Name: Helen Thomas
Job: Research director, London College of Fashion, University of the Arts.
Previously, sociology professor at Goldsmiths, University of London. My job is to develop a long-term research strategy and a strong, supportive research environment. Fashion research is often perceived to be trivial but I was amazed at the exciting work that comes under this heading at LCF: cultural studies, theatre costume design, 3-D design, sustainable fashion, cosmetic science and the application of techniques that are dying out, to name but a few.
Salary: Better than my last job.
Background: Laban art of movement certificate; teachers certificate; dance teacher for seven years; BA sociology; PhD sociology.
Working hours: I tend to work quite long hours - I am a bit of a workaholic.
Who are your students and colleagues? I line manage three research office staff, about 20 research fellows, professors and readers, and oversee the research of some 100 research contract staff. I have seven PhD students.
Biggest challenge: Everything I took for granted before (using the telephone system or knowing whom to contact about a problem) was a major challenge when I joined LCF. But my biggest challenge was to get a university research centre on fashion, the body and material cultures through the rigorous three-stage process.
How did you solve it? We had a terrific team and did it through consultation, cross-college negotiation and hard work. As I was new, I bludgeoned my way through any potential barriers in complete ignorance.
Worst moment in university life: Usually the last crisis, so there's no point in dwelling on it.
What is your office like? It looks on to a roof garden, but it is a bit noisy. We are moving to a larger, refurbished research space on the third floor in the autumn. No garden, sadly.
What university facilities do you use? The editing suites for my dance research videos.

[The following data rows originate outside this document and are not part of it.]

(** [DualPlotter.__init__]; [axidraw_imported] tells whether the import
    of [pyaxidraw] succeeded. *)
Definition DualPlotter_init (axidraw_imported : bool) (timestamp : string)
  (use_device : bool) (out_path : string) (dpi : Z)
  (page_bbox_inches : R * R * R * R) (line_px : Z)
  : exception + DualPlotter :=
  if use_device && negb axidraw_imported
  then inl (RuntimeError
              "pyaxidraw not available but use_device=True was requested.")
  else inr (new_plotter timestamp use_device out_path dpi page_bbox_inches
              line_px).

(** The defaults of [__init__]. *)
Definition default_out_path (timestamp : string) : string :=
  "zout/z" ++ timestamp ++ ".png".

Definition default_page_bbox_inches : R * R * R * R := (0, 0, 11.69, 8.27).

Definition default_plotter (timestamp : string) (use_device : bool)
  : DualPlotter :=
  new_plotter timestamp use_device (default_out_path timestamp) 100
    default_page_bbox_inches 1.

(** [_to_px] *)
Definition _to_px (p : DualPlotter) (pt : R * R) : Z * Z :=
  let '(x_in, y_in) := pt in
  (py_round ((x_in - xmin (geometry p)) * IZR (dpi (geometry p))),
   py_round ((ymax (geometry p) - y_in) * IZR (dpi (geometry p)))).

(** [_segment_len] *)
Definition _segment_len (a b : R * R) : R :=
  hypot (fst b - fst a) (snd b - snd a).

(** [_rgb_for_name] *)
Definition _rgb_for_name (color_like : py_value) : exception + rgb :=
  match color_like with
  | PyStr s =>
      let name := upper (strip s) in
      match dict_item _COLOR_TABLE BLACK with
      | inl e => inl e
      | inr black => inr (dict_get_default _COLOR_TABLE name black)
      end
  | _ => dict_item _COLOR_TABLE BLACK
  end.

(** [interactive] *)
Definition interactive (p : DualPlotter) : DualPlotter :=
  if use_device (geometry p)
  then _apply_options (emit DevInteractive p)
  else set_called_interactive true p.

(** [connect]; [driver_answer] is what the driver's [connect] returns. *)
Definition connect (driver_answer : bool) (p : DualPlotter)
  : bool * DualPlotter :=
  if use_device (geometry p)
  then (driver_answer, emit DevConnect p)
  else
    match _options_snapshot p with
    | None =>
        (true, set_options_snapshot (Some (_snapshot_current_options p)) p)
    | Some _ => (true, p)
    end.

(** [moveto] *)
Definition moveto (x y : R) (p : DualPlotter) : DualPlotter :=
  let p1 :=
    match _pos p with
    | Some a =>
        set_pen_distance_in (_pen_distance_in p + _segment_len a (x, y)) p
    | None => p
    end in
  let p2 := set_pos (Some (x, y)) p1 in
  if use_device (geometry p2)
  then emit (DevMoveTo x y) p2
  else log_append (MoveTo x y) p2.

(** [lineto] *)
Definition lineto (x y : R) (p : DualPlotter) : DualPlotter :=
  match _pos p with
  | None =>
      let p1 := set_pos (Some (x, y)) p in
      if use_device (geometry p1)
      then emit (DevLineTo x y) p1
      else log_append (LineTo x y) p1
  | Some a =>
      let seg_len := _segment_len a (x, y) in
      let p1 := set_pen_distance_in (_pen_distance_in p + seg_len) p in
      let p2 := set_drawn_length_in (_drawn_length_in p1 + seg_len) p1 in
      let p3 :=
        if use_device (geometry p2)
        then emit (DevLineTo x y) p2
        else
          let p0 := _to_px p2 a in
          let p1' := _to_px p2 (x, y) in
          log_append (LineTo x y)
            (set_img
               (_img p2 ++ [mk_stroke p0 p1' (_stroke_rgb p2)
                              (line_px (geometry p2))]) p2) in
      set_pos (Some (x, y)) p3
  end.

(** [confirmColorChange]; [interrupted] tells whether the operator answers
    the prompt with a [KeyboardInterrupt].  An exception of [_rgb_for_name]
    would leave the method after the park move. *)
Definition confirmColorChange (new_color : string) (interrupted : bool)
  (p : DualPlotter) : DualPlotter :=
  let p1 := moveto 0 0 p in
  let display_name := new_color in
  if use_device (geometry p1)
  then
    let p2 := emit (ConsoleInput display_name) p1 in
    if interrupted then emit (ConsolePrint MsgCancelled) p2 else p2
  else
    match _rgb_for_name (PyStr display_name) with
    | inl _ => p1
    | inr rgb =>
        let p2 := set_stroke display_name rgb p1 in
        log_append (ColorChange display_name) p2
    end.

(** [outlinePage] *)
Definition outlinePage (do_dots : bool) (p : DualPlotter) : DualPlotter :=
  let g := geometry p in
  let dot x y (q : DualPlotter) := if do_dots then lineto x y q else q in
  let p := moveto (xmin g) (ymin g) p in
  let p := dot (xmin g) (ymin g) p in
  let p := moveto (xmin g) (ymax g) p in
  let p := dot (xmin g) (ymax g) p in
  let p := moveto (xmax g) (ymax g) p in
  let p := dot (xmax g) (ymax g) p in
  let p := moveto (xmax g) (ymin g) p in
  let p := dot (xmax g) (ymin g) p in
  moveto (xmin g) (ymin g) p.

(** The lines [_write_replay_script] emits for one log entry.  The log
    holds the three kinds of entries only, so the branch for an
    unrecognized kind is never taken and is left out.  The park move of a
    colour change is the fixed text [ad.moveto(0.0, 0.0)]. *)
Definition script_of_entry (e : entry) : list script_line :=
  match e with
  | MoveTo a b => [CallMoveTo (round3 a) (round3 b) false]
  | LineTo a b => [CallLineTo (round3 a) (round3 b)]
  | ColorChange a =>
      [ Text "    # --- Color change requested ---";
        CallMoveTo 0 0 false;
        CallInput (escape_quotes a) ]
  end.

(** The part of the script between [connect] and [disconnect]. *)
Definition replay_body (log : list entry) : list script_line :=
  match log with
  | [] => [Text "    # (No movements were recorded.)"]
  | _ :: _ =>
      let cmds := log in
      let '(inserted, cmds) :=
        match cmds with
        | LineTo x y :: rest => ([CallMoveTo (round3 x) (round3 y) true], rest)
        | _ => ([], cmds)
        end in
      Text "    # Replay recorded moves (inches) and color changes:"
        :: inserted ++ flat_map script_of_entry cmds
  end.

(** The double quote, for the program text that holds one. *)
Definition dquote : string := String (ascii_of_nat 34) EmptyString.

Definition replay_header (opts : _Options) : list script_line :=
  [ Text "# Auto-generated by DualPlotter (offline recorder)";
    Text "# Replays the captured drawing on a real AxiDraw.";
    Text "from pyaxidraw import axidraw";
    Text EmptyString;
    Text "def main():";
    Text "    ad = axidraw.AxiDraw()";
    Text "    ad.interactive()";
    Text "    # Apply recorded options";
    SetOption "pen_pos_down" (pen_pos_down opts);
    SetOption "pen_pos_up" (pen_pos_up opts);
    SetOption "speed_pendown" (speed_pendown opts);
    SetOption "speed_penup" (speed_penup opts);
    SetOption "accel" (accel opts);
    Text EmptyString;
    Text "    if not ad.connect():";
    Text ("        print(" ++ dquote ++ "Could not connect to AxiDraw."
          ++ dquote ++ ")");
    Text "        return";
    Text EmptyString ].

Definition replay_footer : list script_line :=
  [ Text EmptyString;
    Text "    ad.disconnect()";
    Text EmptyString;
    Text ("if __name__ == " ++ dquote ++ "__main__" ++ dquote ++ ":");
    Text "    main()" ].

(** The options the script applies: the snapshot when there is one, the
    current values otherwise. *)
Definition replay_options (p : DualPlotter) : _Options :=
  match _options_snapshot p with
  | Some opts => opts
  | None => _snapshot_current_options p
  end.

Definition replay_script (p : DualPlotter) : list script_line :=
  replay_header (replay_options p)
    ++ replay_body (_command_log p)
    ++ replay_footer.

(** [_write_replay_script] *)
Definition _write_replay_script (p : DualPlotter) : DualPlotter :=
  let p1 :=
    match _options_snapshot p with
    | None => set_options_snapshot (Some (_snapshot_current_options p)) p
    | Some _ => p
    end in
  let path := _py_out_path (geometry p1) in
  emit (ConsolePrint (MsgWroteScript path))
    (emit (FileWritten path (replay_script p1)) p1).

(** [disconnect] *)
Definition disconnect (p : DualPlotter) : DualPlotter :=
  let g := geometry p in
  if use_device g
  then emit DevDisconnect p
  else
    let p1 := emit (PngSaved (out_path g) (W g, H g) (_img p) (dpi g)) p in
    let p2 := emit (OsSystem ("open " ++ out_path g)) p1 in
    let p3 := _write_replay_script p2 in
    emit_all
      [ ConsolePrint (MsgSavedPng (out_path g));
        ConsolePrint (MsgTravel (_pen_distance_in p3));
        ConsolePrint (MsgDrawn (_drawn_length_in p3)) ] p3.

(* ================================================================== *)
(** * Sessions: sequences of calls on one plotter *)
(* ================================================================== *)

(** A positioning call: [moveto(x, y)] or [lineto(x, y)]. *)
Inductive motion : Type :=
| PenUp (x y : R)
| PenDown (x y : R).

Definition do_motion (m : motion) (p : DualPlotter) : DualPlotter :=
  match m with
  | PenUp x y => moveto x y p
  | PenDown x y => lineto x y p
  end.

Definition do_motions (ms : list motion) (p : DualPlotter) : DualPlotter :=
  fold_left (fun q m => do_motion m q) ms p.

(** A call of the public interface, or an assignment of the caller to the
    fields of [ad.options]. *)
Inductive call : Type :=
| Interactive
| Connect (driver_answer : bool)
| Moveto (x y : R)
| Lineto (x y : R)
| ConfirmColorChange (new_color : string) (interrupted : bool)
| OutlinePage (do_dots : bool)
| AssignOptions (o : _Options)
| Disconnect.

Definition do_call (c : call) (p : DualPlotter) : DualPlotter :=
  match c with
  | Interactive => interactive p
  | Connect a => snd (connect a p)
  | Moveto x y => moveto x y p
  | Lineto x y => lineto x y p
  | ConfirmColorChange n i => confirmColorChange n i p
  | OutlinePage d => outlinePage d p
  | AssignOptions o => set_options o p
  | Disconnect => disconnect p
  end.

Definition do_calls (cs : list call) (p : DualPlotter) : DualPlotter :=
  fold_left (fun q c => do_call c q) cs p.

(** The positioning calls [outlinePage] makes. *)
Definition outline_motions (do_dots : bool) (g : page) : list motion :=
  let corner x y :=
    if do_dots then [PenUp x y; PenDown x y] else [PenUp x y] in
  corner (xmin g) (ymin g) ++ corner (xmin g) (ymax g)
    ++ corner (xmax g) (ymax g) ++ corner (xmax g) (ymin g)
    ++ [PenUp (xmin g) (ymin g)].

(* ================================================================== *)
(** * dual_text_lib.py: the plotting capability and the stroke font *)
(* ================================================================== *)

(** What the drawing functions ask of their argument [ad]: a [moveto] and
    a [lineto]. *)
Class Plotting (A : Type) : Type := {
  ad_moveto : R -> R -> A -> A;
  ad_lineto : R -> R -> A -> A
}.

#[export] Instance DualPlotter_Plotting : Plotting DualPlotter := {
  ad_moveto := moveto;
  ad_lineto := lineto
}.

(** [class _RotatingPlotter]: a proxy that rotates every point around a
    pivot before it hands the call on. *)
Record _RotatingPlotter (A : Type) : Type := mk_rotating {
  _ad : A;
  _cx : R;
  _cy : R;
  _cos : R;
  _sin : R
}.

Arguments mk_rotating {A} _ _ _ _ _.
Arguments _ad {A} _.
Arguments _cx {A} _.
Arguments _cy {A} _.
Arguments _cos {A} _.
Arguments _sin {A} _.




Definition _apply {A : Type} (r : _RotatingPlotter A) (x y : R) : R * R :=
  let dx := x - _cx r in
  let dy := y - _cy r in
  (_cos r * dx - _sin r * dy + _cx r, _sin r * dx + _cos r * dy + _cy r).

Definition with_ad {A : Type} (r : _RotatingPlotter A) (a : A)
  : _RotatingPlotter A :=
  mk_rotating a (_cx r) (_cy r) (_cos r) (_sin r).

Do you socialise with people at the university? LCF is a very sociable place. I attend launches and events in the evening.
Who are the most difficult people you deal with professionally? None really, although working with "artists" is certainly different from engaging with sociologists.
Do you interact much with other parts of the university? Yes, at college and university committee meetings and through the research centre.